S’il y a complot, c’est pourtant simple, regardez comment s’est opérée la mutation des Gilets Jaunes. Fini le mouvement spontané, l’expression du ras-le-bol des taxes, le soulèvement de la province en souffrance. Qu’il est loin le 17 novembre où toute la France, la laborieuse autant que l’assistée, s’était retrouvé dans les ronds-points pour dire d’une seule voix « Assez de payer, au diable la taxe carbone, ici on n'a pas le métro, c'est l'auto ou la mort. Alors, assez de nous faire crever au nom de la sauvegarde de votre planète (si tant est que la planète aie jamais eu besoin des hommes pour être sauvée ; elle a eu raison des dinosaures, pourquoi devrait-elle craindre les hommes, elle était là avant eux). Le mouvement a capitalisé sur le consensus de popularité dont il a bénéficié au départ pour s’autoriser un grand n’importe quoi. Le gouvernement a plié devant les revendications, mettant pour cela dans le rouge total les finances du pays, ce dont les Gilets Jaunes se moquent en vérité vu qu'ils ne payent pas ou peu d’impôts (un truc réservé uniquement aux riches, si tant est que ceux-ci soient encore fiscalisés en France, rien n’étant moins sûr, cf Carlos Gohn). La courbette de l'exécutif à l'adresse des Gilets Jaunes a eu pour effet de leur faire croire que désormais « le Samedi, tout est permis ». Permis de manifester où on veut, comme on veut, permis de casser, d'invectiver, de mettre le feu, de menacer, de s’en prendre à la classe privilégiée des élus, à leurs biens, voire à leur famille.
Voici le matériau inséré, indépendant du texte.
(** * personal-news-feed: the RSS aggregator and its search, verified

    A shallow embedding of [rss-aggregator.js] (class [RSSAggregator]):
    image extraction, feed aggregation with deduplication and sorting,
    weighted search with pagination, and the JSON cache.

    Conventions of the model.
    - A JavaScript string is a [string] of 8-bit characters; the model is
      exact on ASCII text ([toLowerCase] folds A-Z, [\s] is the six ASCII
      white-space characters).
    - A JavaScript [Date] is its time value: an integer number of
      milliseconds, or NaN for an [Invalid Date].
    - Integers that the code computes with (scores, limits, offsets, time
      values) are [Z]; a Number that may be NaN is an [option Z].
    - The clock ([Date.now()], [new Date()]), the network ([parseURL]) and the
      engine-specific date parser are inputs of the functions that use them. *)

From Stdlib Require Import ZArith Ascii String List Lia Permutation.
From stdpp Require Import base option list gmap strings sorting.

Local Open Scope Z_scope.
#[local] Set Warnings "-register-all".

(** ** JavaScript built-ins used by the aggregator *)

Module JS.

(** *** Strings *)

Definition is_upper (c : ascii) : bool :=
  let n := nat_of_ascii c in (Nat.leb 65 n && Nat.leb n 90)%bool.

Definition lower_char (c : ascii) : ascii :=
  if is_upper c then ascii_of_nat (nat_of_ascii c + 32) else c.

(** [s.toLowerCase()] *)
Fixpoint toLowerCase (s : string) : string :=
  match s with
  | "" => ""
  | String c s' => String (lower_char c) (toLowerCase s')
  end.

(** [s.startsWith(p)] *)
Definition startsWith (s p : string) : bool := String.prefix p s.

(** [s.includes(w)]: [w] occurs in [s] as a contiguous substring; the empty
    string occurs in every string. *)
Fixpoint includes (s w : string) : bool :=
  (String.prefix w s ||
   match s with
   | "" => false
   | String _ s' => includes s' w
   end)%bool.

Fixpoint dropWhile_space (s : string) : string :=
  match s with
  | "" => ""
  | String c s' => if Ascii.is_space c then dropWhile_space s' else s
  end.

(** [s.trim()] *)
Definition trim (s : string) : string :=
  String.rev (dropWhile_space (String.rev (dropWhile_space s))).

(** [s.split(/\s+/)]: the pieces between maximal white-space runs.  A run
    at the start or at the end of [s] leaves an empty piece there, and
    the empty string splits into one empty piece.  [skipping] tells that
    the previous character belonged to a separator. *)
Fixpoint split_go (skipping : bool) (s : string) : list string :=
  match s with
  | "" => [""]
  | String c s' =>
      if Ascii.is_space c then
        if skipping then split_go true s' else "" :: split_go true s'
      else
        match split_go false s' with
        | piece :: pieces => String c piece :: pieces
        | [] => [String c ""]
        end
  end.

Definition split_ws (s : string) : list string := split_go false s.

(** [s.substring(0, n)] for [n >= 0] *)
Fixpoint substring0 (n : nat) (s : string) : string :=
  match n, s with
  | S n', String c s' => String c (substring0 n' s')
  | _, _ => ""
  end.

Fixpoint drop_chars (n : nat) (s : string) : string :=
  match n, s with
  | S n', String _ s' => drop_chars n' s'
  | _, _ => s
  end.

(** Truthiness of a possibly absent string: present and not empty. *)
Definition truthy (o : option string) : bool :=
  match o with
  | Some s => negb (String.eqb s "")
  | None => false
  end.

(** [a || b] on possibly absent strings *)
Definition or_else (a b : option string) : option string :=
  if truthy a then a else b.

(** *** Numbers and dates *)

(** A Number that is an integer or NaN ([None]). *)
Definition number := option Z.

Inductive Date := ValidDate (t : Z) | InvalidDate.

Definition valueOf (d : Date) : number :=
  match d with
  | ValidDate t => Some t
  | InvalidDate => None
  end.

(** [x - y]: NaN as soon as one side is NaN. *)
Definition sub (x y : number) : number :=
  match x, y with
  | Some a, Some b => Some (a - b)
  | _, _ => None
  end.

(** [x < c] for a constant [c]: false on NaN. *)
Definition ltb (x : number) (c : Z) : bool :=
  match x with
  | Some a => a <? c
  | None => false
  end.

(** *** Arrays *)

(** [l.slice(start, end)], with the negative indices counted from the end
    as ECMA-262 prescribes. *)
Definition relative_index (len i : Z) : Z :=
  if i <? 0 then Z.max (len + i) 0 else Z.min i len.

Definition slice {A} (start end_ : Z) (l : list A) : list A :=
  let len := Z.of_nat (length l) in
  let k := relative_index len start in
  let final := relative_index len end_ in
  take (Z.to_nat (final - k)) (drop (Z.to_nat k) l).

(** [l.sort(comparefn)].  ECMA-262 (2019) requires the sort to be stable;
    a NaN returned by [comparefn] counts as 0.  For a consistent comparator
    the result is the one stable sorted arrangement, which this insertion
    sort computes: [x], which stood before every element of [l], goes
    behind [y] only when [comparefn x y > 0]. *)
Section Sort.
Context {A : Type} (comparefn : A → A → number).

Definition sorts_after (x y : A) : bool :=
  match comparefn x y with
  | Some v => 0 <? v
  | None => false
  end.

Fixpoint sort_insert (x : A) (l : list A) : list A :=
  match l with
  | [] => [x]
  | y :: l' => if sorts_after x y then y :: sort_insert x l' else x :: l
  end.

Definition sort (l : list A) : list A := foldr sort_insert [] l.
End Sort.

End JS.

(** ** The data of the aggregator *)

(** An entry of [feeds.json]. *)
Record FeedConfig := {
  feed_url : string;
  feed_category : string;
  feed_source : string;
  feed_keywords : list string
}.

(** An article as [fetchAllFeeds] builds it. *)
Record Article := {
  title : string;
  url : string;
  snippet : string;
  content : string;
  imageUrl : option string;
  source : string;
  category : string;
  keywords : list string;
  pubDate : JS.Date;
  fetchedAt : JS.Date
}.

(** The fields of [this]. *)
Record RSSAggregator := {
  articles : list Article;
  feeds : list FeedConfig;
  lastUpdate : option JS.Date
}.

(** ** search *)

(** The element [{ article, score }] of [scoredArticles]. *)
Record Scored := { sc_article : Article; sc_score : Z }.

Definition ms_per_day : Z := 1000 * 60 * 60 * 24.

(** The recency boost.  [ageInDays] is [(Date.now() - pubDate) / ms_per_day];
    on integers of this size the quotient is below 1 (below 7) exactly when
    the difference is below one day (seven days) of milliseconds. *)
Definition recency_boost (now : Z) (d : JS.Date) : Z :=
  let age := JS.sub (Some now) (JS.valueOf d) in
  if JS.ltb age ms_per_day then 2
  else if JS.ltb age (7 * ms_per_day) then 1
  else 0.

(** The body of the [map] callback of [search]; each [forEach] is a left
    fold that threads [score].  [now] is the reading of [Date.now()]: the
    clock is taken as fixed during one call of [search]. *)
Definition score_article (now : Z) (queryLower : string)
    (queryWords : list string) (article : Article) : Scored :=
  let score := 0 in
  let titleLower := JS.toLowerCase (title article) in
  let score :=
    fold_left (fun score word =>
      if JS.includes titleLower word then score + 10 else score)
      queryWords score in
  let snippetLower := JS.toLowerCase (snippet article) in
  let score :=
    fold_left (fun score word =>
      if JS.includes snippetLower word then score + 5 else score)
      queryWords score in
  let score :=
    fold_left (fun score keyword =>
      fold_left (fun score word =>
        if (JS.includes (JS.toLowerCase keyword) word
            || JS.includes word (JS.toLowerCase keyword))%bool
        then score + 3 else score)
        queryWords score)
      (keywords article) score in
  let score :=
    if JS.includes (JS.toLowerCase (category article)) queryLower
    then score + 7 else score in
  let score := score + recency_boost now (pubDate article) in
  {| sc_article := article; sc_score := score |}.

(** [!query || query.trim() === ''] *)
Definition no_query (query : string) : bool :=
  (String.eqb query "" || String.eqb (JS.trim query) "")%bool.

(** [(a, b) => b.score - a.score] *)
Definition by_score (a b : Scored) : JS.number :=
  Some (sc_score b - sc_score a).

(** The scored, filtered and sorted array before [slice]. *)
Definition ranked (this : RSSAggregator) (now : Z) (query : string)
    : list Scored :=
  let queryLower := JS.toLowerCase query in
  let queryWords := JS.split_ws queryLower in
  let scoredArticles :=
    map (score_article now queryLower queryWords) (articles this) in
  JS.sort by_score (filter (fun item => 0 < sc_score item) scoredArticles).

(** [search(query, limit, offset)] *)
Definition search (this : RSSAggregator) (now : Z) (query : string)
    (limit offset : Z) : list Article :=
  if no_query query then JS.slice 0 limit (articles this)
  else
    map sc_article (JS.slice offset (offset + limit) (ranked this now query)).


(** ** Feed items and image extraction *)

(** An item as [rss-parser] hands it over.  The media fields come from
    xml2js: an element is an object whose attributes sit under [$]. *)
Module Item.

(** The attribute object [m.$]. *)
Record Attrs := { attr_url : option string; attr_medium : option string }.

(** A [media:content] or [media:thumbnail] node [m], read through [m.$],
    [m.url] and [m.medium]. *)
Record Media := {
  dollar : option Attrs;
  m_url : option string;
  m_medium : option string
}.

(** [item['media:content']] is one node or an array of nodes. *)
Inductive MediaContent := One (m : Media) | Many (ms : list Media).

Record Enclosure := { enc_url : option string; enc_type : option string }.

Record t := {
  title : option string;
  link : option string;
  guid : option string;
  contentSnippet : option string;
  description : option string;
  content : option string;
  pubDate : option string;
  media_content : option MediaContent;
  media_thumbnail : option Media;
  enclosure : option Enclosure
}.

End Item.

(** The first match of the image pattern in [html], as its capture group.
    The pattern is: the literal <img, then one or more characters other
    than >, then the literal src=, a quote, one or more characters other
    than a quote (the group), and a quote; a quote is the double or the
    single one, and letters match in either case (flag i).  The engine
    tries the start positions from the left; at a start it takes the
    longest run of non-> characters first and gives characters back one at
    a time until the rest matches. *)
Module ImgRegex.

Definition is_quote (c : ascii) : bool :=
  (Ascii.eqb c "034" || Ascii.eqb c "'")%bool%char.

Definition is_gt (c : ascii) : bool := Ascii.eqb c ">"%char.

(** The longest prefix of characters outside the class [stop], and what
    follows it. *)
Fixpoint span_until (stop : ascii → bool) (s : string) : string * string :=
  match s with
  | "" => ("", "")
  | String c s' =>
      if stop c then ("", s)
      else let (run, rest) := span_until stop s' in (String c run, rest)
  end.

(** A literal under the [i] flag. *)
Definition prefix_ci (lit s : string) : bool :=
  String.prefix lit (JS.toLowerCase (JS.substring0 (String.length lit) s)).

(** The part of the pattern from src= on, at the start of [s]. *)
Definition match_src (s : string) : option string :=
  if prefix_ci "src=" s then
    match JS.drop_chars 4 s with
    | String q r =>
        if is_quote q then
          match span_until is_quote r with
          | ("", _) => None
          | (group, String _ _) => Some group
          | (_, "") => None
          end
        else None
    | "" => None
    end
  else None.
Permis de s’en prendre aux journalistes accusés d'être à la solde du pouvoir, des collabos comme au temps regretté de la Milice. Permis de s’en prendre aux flics, responsables de toutes les violences, accusés d’agresser de façon délibérée les promeneurs inoffensifs venus là pour emmener les enfants au manège, et de les avoir sauvagement mutilés. En conclusion, images à l’appui, la France basculerait dans le totalitarisme (dixit Jean-Luc Mélenchon), devenue un état policier, fascisant, sans considération pour la voix du peuple (quel peuple ? celui des 60000 excités qui foutent le bordel ou les soixante six millions restant!), un pays où il fait mal vivre, comme dit Maxime Nicolle, qui faute d'avoir été suivi lorsque'il a appelé à prendre les armes ne cache plus son envie de fuir vers de meilleurs cieux, le Donbass ou le Minas Gerais probablement.

Russia Today
plebiscitée par les GJ pour son objectivité
Et pendant ce temps, pendant que la haine se déverse en toute anonymat sur Internet, les chaines d’information aussi bien radio que télé sont là, relativisant, justifiant les exactions, cherchant à minimiser, trouvant même de bons prétextes à la violence. Leur discours tragiquement complaisant envers les fauteurs de trouble, par crainte probable de représailles en dit long sur l'incapacité d'une démocratie comme la France à juguler un mouvement qui, parce qu'il jouit d'une certaine popularité dans l'opinion, se permet allégrement de franchir la ligne rouge. Comble de mauvaise foi, c'est encore aux médias que l'on reproche de tronquer l'information en fabriquant des reportages manifestement pas assez élogieux envers les Gilets Jaunes. Il faudrait donc que l'information ne soit plus que de la propagande. Si l'on écoute les Gilets Jaunes, ils ne jurent plus que par Facebook où ils se passent tous la brosse à reluire, ne supportant plus aucune info qui n'aille pas dans leur sens. On croit rêver ! Il est donc devenu impossible dans ce pays d’appeler un chat un chat sans se faire un tombereau d'ennemis, tous des trolls sans nom mais excités à l'idée de voir une tête tomber en place publique .
Frottez-vous un tantinet aux Gilets Jaunes en les retrouvant dans les baraquements où vous êtes invités à parler avec eux des revendications citoyennes. Le RIC, la panacée, le pouvoir de dire non à tout érigé en mode de gouvernement. Pas de projet mais le couperet ! Si vous souhaitez discuter avec les Gilets Jaunes sans leur faire allégeance, allez-y bien masqués car si jamais vous êtes soupçonné d’un quelconque soutien au Président, vous vous retrouvez viré manu militari du débat au cri de « Connard, traitre, collabo, suppôt des Juden, tu vas voir…., fais attention à toi, on sait comment tu t’appelles…t’es mort ...» Dans les repères des Gilets Jaunes, on vote Le Pen et personne d’autre. Le gaucho Mélenchon a beau faire la danse du ventre pour en récupérer une partie, c’est Marine qu’il leur faut. Anti-Europe, anti-immigration, anti-élite, anti-musulman, anti-juif, anti-progrès, anti-démocratie, anti-parlementaire, le programme du RN dans toute sa splendeur. Que du bonheur ! Avec ça, la France peut y croire ! Forza Rossia !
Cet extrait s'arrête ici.